**Exercise requirements:**
Your answer consists of the lines in the data that contain "ReplaceText". Copy each of them.
BEGIN
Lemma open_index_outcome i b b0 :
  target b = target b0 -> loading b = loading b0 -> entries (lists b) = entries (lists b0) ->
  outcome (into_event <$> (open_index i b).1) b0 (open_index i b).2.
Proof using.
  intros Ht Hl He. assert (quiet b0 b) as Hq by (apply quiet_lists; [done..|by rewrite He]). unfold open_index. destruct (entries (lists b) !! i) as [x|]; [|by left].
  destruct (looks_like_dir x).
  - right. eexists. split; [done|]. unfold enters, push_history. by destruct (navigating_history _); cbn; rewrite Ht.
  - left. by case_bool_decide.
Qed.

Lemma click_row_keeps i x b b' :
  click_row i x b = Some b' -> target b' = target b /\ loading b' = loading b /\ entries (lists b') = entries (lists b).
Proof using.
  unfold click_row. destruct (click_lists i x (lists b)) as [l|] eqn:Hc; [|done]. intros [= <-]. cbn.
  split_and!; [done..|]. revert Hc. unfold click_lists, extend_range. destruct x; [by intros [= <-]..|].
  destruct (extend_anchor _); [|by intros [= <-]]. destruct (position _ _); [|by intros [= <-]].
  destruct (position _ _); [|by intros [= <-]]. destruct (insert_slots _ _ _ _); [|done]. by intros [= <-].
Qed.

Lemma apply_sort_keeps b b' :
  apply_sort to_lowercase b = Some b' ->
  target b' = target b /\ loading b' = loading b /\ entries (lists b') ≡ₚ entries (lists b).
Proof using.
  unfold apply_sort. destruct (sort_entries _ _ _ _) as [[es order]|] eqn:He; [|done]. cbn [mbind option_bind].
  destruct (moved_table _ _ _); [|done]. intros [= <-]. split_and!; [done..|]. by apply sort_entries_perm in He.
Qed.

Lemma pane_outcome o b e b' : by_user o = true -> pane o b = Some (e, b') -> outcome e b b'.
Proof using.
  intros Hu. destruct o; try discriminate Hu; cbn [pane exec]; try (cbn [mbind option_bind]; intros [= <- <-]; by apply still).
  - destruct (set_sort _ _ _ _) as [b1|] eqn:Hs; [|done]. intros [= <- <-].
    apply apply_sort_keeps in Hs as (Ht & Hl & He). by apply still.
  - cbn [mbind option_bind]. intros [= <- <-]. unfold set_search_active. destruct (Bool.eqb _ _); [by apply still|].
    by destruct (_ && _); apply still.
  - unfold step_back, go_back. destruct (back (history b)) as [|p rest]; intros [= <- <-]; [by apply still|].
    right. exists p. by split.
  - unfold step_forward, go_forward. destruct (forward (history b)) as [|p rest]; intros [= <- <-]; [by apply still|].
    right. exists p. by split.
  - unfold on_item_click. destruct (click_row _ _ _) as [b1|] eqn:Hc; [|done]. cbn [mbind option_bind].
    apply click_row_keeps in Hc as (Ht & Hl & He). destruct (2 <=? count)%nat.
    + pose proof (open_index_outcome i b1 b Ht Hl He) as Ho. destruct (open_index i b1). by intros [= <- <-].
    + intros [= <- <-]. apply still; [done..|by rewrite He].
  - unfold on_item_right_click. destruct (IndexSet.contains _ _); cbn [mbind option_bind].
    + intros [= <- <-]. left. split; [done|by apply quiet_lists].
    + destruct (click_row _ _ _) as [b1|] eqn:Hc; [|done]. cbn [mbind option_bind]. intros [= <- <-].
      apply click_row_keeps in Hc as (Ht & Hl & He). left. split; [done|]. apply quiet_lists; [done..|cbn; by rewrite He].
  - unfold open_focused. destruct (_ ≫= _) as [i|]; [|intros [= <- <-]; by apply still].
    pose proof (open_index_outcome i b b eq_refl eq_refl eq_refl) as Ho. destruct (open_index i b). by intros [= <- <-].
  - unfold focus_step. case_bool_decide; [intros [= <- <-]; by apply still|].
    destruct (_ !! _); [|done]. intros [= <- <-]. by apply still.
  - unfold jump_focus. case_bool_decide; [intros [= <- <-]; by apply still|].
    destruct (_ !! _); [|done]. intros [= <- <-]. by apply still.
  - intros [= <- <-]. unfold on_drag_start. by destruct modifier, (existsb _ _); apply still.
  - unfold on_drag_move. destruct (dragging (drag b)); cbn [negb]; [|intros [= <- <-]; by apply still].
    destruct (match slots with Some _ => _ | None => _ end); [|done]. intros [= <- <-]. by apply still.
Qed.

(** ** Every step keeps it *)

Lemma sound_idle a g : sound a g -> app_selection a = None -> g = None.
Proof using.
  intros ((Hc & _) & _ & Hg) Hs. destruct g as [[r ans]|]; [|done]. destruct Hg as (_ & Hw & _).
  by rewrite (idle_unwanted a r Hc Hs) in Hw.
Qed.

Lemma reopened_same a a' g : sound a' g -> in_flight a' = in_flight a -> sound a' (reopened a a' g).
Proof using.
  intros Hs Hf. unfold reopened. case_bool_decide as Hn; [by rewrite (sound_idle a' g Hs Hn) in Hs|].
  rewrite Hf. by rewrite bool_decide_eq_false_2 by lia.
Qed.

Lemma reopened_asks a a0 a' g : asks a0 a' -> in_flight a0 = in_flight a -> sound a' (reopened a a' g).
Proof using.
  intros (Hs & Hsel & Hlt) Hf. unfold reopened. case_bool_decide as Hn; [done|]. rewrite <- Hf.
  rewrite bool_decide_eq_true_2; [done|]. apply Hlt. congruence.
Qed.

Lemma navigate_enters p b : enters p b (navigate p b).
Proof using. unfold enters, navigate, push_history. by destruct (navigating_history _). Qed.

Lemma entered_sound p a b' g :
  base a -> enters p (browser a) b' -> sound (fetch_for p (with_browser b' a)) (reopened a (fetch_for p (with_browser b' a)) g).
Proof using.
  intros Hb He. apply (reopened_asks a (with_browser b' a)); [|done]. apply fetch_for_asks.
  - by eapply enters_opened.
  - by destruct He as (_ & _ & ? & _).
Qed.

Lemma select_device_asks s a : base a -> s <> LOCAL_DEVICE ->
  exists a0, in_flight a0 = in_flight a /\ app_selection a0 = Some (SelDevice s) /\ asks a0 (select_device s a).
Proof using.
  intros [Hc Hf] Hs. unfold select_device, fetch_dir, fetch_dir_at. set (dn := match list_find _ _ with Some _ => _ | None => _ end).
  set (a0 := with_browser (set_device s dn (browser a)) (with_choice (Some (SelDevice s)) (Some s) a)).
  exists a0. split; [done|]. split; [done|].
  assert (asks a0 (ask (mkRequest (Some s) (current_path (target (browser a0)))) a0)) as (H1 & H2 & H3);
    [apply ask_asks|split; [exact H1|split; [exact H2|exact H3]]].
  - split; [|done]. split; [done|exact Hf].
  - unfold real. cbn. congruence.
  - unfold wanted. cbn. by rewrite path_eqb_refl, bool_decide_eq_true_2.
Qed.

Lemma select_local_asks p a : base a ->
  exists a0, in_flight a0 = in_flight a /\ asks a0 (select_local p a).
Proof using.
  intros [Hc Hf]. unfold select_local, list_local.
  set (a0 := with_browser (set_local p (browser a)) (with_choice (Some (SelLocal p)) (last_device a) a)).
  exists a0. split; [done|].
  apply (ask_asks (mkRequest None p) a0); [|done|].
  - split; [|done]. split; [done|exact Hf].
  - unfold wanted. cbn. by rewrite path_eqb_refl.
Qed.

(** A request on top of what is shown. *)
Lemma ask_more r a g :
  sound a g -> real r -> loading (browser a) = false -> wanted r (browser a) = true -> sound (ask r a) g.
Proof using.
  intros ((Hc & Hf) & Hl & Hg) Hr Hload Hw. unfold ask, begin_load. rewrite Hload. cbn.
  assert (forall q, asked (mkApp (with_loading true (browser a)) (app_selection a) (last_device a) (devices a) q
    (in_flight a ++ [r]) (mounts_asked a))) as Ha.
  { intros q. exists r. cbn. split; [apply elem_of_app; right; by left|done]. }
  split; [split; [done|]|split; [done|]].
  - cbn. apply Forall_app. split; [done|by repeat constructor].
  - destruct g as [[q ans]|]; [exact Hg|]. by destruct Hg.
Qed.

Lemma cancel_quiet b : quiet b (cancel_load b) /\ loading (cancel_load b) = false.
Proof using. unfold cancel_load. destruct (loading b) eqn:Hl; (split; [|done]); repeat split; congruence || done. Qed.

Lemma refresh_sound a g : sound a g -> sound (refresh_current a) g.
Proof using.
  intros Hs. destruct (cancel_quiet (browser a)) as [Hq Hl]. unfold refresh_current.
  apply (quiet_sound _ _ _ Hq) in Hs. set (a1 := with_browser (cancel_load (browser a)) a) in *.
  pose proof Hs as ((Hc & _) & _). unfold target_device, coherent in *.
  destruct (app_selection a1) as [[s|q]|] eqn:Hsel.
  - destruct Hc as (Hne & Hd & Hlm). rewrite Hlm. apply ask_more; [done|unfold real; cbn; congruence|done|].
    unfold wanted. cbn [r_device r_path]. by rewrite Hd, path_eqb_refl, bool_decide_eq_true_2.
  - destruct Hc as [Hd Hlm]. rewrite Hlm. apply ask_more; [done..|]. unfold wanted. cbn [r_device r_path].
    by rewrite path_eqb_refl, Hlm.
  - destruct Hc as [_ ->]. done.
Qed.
END
BEGIN
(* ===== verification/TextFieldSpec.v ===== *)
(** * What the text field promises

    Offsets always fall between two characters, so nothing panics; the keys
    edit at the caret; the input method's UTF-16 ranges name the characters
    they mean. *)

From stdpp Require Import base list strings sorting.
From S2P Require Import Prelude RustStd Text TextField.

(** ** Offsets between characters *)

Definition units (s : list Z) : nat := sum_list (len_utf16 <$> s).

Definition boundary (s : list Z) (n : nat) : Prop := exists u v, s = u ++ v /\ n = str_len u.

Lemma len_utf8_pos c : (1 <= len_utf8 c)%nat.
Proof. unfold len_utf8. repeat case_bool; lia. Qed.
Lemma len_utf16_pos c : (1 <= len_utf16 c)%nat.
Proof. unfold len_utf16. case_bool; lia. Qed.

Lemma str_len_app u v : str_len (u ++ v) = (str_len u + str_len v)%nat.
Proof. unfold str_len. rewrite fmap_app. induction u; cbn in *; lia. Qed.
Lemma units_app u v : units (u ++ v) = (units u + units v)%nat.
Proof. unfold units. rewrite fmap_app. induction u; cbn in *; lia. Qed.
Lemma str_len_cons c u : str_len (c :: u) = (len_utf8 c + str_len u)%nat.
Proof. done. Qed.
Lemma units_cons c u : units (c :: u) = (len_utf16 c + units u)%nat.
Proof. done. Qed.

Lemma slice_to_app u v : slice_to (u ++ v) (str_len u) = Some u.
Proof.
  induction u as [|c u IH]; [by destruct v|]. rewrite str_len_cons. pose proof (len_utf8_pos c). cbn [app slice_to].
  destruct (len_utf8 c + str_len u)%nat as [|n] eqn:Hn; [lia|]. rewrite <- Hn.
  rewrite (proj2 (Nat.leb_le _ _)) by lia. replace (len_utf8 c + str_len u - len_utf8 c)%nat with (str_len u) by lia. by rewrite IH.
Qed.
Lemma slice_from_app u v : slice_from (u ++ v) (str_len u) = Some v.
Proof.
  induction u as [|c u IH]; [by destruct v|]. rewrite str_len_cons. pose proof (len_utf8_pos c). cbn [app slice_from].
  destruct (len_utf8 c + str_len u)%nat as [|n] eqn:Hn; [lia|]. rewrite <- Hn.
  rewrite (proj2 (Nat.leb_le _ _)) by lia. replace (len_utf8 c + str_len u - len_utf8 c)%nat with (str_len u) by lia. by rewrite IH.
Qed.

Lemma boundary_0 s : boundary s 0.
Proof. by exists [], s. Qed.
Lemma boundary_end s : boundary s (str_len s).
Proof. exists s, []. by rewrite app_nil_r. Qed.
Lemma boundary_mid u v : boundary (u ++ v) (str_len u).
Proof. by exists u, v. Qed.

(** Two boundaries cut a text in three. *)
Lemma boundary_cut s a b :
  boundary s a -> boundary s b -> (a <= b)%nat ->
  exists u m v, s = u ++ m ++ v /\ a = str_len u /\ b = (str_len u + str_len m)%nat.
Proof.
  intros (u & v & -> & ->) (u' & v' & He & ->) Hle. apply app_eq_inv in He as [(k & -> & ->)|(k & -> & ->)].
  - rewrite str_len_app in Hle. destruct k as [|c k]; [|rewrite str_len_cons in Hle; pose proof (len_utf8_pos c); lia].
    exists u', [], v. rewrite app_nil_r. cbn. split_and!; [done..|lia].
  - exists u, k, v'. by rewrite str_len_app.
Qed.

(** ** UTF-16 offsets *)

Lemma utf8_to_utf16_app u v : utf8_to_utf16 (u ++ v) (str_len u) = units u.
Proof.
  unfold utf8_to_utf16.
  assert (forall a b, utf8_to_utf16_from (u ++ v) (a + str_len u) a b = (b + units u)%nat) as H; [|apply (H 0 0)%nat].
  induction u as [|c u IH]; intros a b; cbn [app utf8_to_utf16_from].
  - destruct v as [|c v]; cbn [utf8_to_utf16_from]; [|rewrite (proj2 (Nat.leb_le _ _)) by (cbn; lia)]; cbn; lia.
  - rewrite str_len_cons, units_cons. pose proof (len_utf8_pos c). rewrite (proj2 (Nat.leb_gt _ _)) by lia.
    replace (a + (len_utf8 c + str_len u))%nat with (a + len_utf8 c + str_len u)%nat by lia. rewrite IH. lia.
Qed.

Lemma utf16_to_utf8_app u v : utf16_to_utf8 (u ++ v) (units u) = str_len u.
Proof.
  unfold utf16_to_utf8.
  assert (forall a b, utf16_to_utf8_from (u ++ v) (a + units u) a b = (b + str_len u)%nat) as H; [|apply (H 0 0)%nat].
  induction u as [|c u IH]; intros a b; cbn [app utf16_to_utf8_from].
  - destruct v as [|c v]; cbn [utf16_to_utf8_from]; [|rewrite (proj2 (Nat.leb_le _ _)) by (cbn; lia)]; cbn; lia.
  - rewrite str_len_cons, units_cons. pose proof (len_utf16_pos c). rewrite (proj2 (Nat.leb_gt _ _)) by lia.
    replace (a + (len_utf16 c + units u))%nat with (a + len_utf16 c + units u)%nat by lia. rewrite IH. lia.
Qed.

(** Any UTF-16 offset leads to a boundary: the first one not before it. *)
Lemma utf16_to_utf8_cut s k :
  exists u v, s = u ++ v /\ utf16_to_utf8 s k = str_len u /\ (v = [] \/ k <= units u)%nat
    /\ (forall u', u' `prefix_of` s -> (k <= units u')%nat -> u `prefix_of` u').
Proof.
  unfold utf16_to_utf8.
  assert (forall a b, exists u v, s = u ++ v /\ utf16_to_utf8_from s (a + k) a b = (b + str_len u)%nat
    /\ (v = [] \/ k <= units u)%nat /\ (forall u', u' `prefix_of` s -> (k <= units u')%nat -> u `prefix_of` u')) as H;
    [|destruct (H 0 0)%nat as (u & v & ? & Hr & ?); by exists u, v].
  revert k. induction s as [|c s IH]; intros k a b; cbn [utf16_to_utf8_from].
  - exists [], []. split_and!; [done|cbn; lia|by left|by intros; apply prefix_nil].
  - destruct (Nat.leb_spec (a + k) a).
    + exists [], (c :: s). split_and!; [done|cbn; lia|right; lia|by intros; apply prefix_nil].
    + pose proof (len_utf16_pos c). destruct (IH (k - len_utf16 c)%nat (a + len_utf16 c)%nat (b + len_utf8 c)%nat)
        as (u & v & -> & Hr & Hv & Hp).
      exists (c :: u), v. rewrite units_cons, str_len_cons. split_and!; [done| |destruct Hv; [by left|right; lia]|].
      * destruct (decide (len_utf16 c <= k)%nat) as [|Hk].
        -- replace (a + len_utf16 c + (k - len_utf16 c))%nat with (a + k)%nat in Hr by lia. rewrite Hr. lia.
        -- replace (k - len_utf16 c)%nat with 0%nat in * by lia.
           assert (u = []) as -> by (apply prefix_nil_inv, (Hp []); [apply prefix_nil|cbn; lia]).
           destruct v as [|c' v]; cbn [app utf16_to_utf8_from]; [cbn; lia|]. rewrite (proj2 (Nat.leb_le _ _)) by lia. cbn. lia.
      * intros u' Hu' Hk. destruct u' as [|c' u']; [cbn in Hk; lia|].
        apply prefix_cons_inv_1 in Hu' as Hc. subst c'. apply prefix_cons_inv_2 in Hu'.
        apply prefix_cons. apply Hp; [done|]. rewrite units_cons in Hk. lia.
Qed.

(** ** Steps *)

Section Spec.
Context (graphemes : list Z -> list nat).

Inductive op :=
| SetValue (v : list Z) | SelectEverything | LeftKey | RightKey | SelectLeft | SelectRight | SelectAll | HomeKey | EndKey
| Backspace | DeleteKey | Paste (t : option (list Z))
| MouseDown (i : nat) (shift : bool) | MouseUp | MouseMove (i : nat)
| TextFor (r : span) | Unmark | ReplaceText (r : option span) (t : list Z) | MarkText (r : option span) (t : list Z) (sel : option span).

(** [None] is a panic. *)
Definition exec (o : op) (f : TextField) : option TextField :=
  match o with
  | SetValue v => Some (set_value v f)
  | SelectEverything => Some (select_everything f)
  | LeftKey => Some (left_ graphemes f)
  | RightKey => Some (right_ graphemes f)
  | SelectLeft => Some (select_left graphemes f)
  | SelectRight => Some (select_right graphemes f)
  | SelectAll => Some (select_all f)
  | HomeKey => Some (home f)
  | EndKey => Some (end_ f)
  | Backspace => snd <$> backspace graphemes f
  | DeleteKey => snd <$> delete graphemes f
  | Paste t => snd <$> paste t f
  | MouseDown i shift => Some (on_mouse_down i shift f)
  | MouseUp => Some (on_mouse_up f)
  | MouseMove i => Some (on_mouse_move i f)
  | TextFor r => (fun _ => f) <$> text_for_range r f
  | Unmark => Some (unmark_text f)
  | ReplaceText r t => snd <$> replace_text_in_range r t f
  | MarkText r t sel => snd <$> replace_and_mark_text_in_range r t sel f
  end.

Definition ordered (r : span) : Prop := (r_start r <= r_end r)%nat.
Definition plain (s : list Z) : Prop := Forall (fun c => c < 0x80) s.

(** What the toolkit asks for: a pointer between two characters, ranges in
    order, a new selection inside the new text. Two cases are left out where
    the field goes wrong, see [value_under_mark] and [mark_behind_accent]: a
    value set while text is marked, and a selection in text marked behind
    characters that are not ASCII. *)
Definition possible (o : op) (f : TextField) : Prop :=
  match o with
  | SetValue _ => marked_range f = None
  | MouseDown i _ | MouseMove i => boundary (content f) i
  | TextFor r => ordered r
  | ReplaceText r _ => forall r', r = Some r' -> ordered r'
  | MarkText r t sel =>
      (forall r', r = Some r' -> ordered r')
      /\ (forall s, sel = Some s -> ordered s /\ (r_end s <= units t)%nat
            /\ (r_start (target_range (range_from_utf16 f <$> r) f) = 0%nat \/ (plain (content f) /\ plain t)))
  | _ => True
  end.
END
**Solution to the problem:**
| TextFor (r : span) | Unmark | ReplaceText (r : option span) (t : list Z) | MarkText (r : option span) (t : list Z) (sel : option span).
  | ReplaceText r t => snd <$> replace_text_in_range r t f
  | ReplaceText r _ => forall r', r = Some r' -> ordered r'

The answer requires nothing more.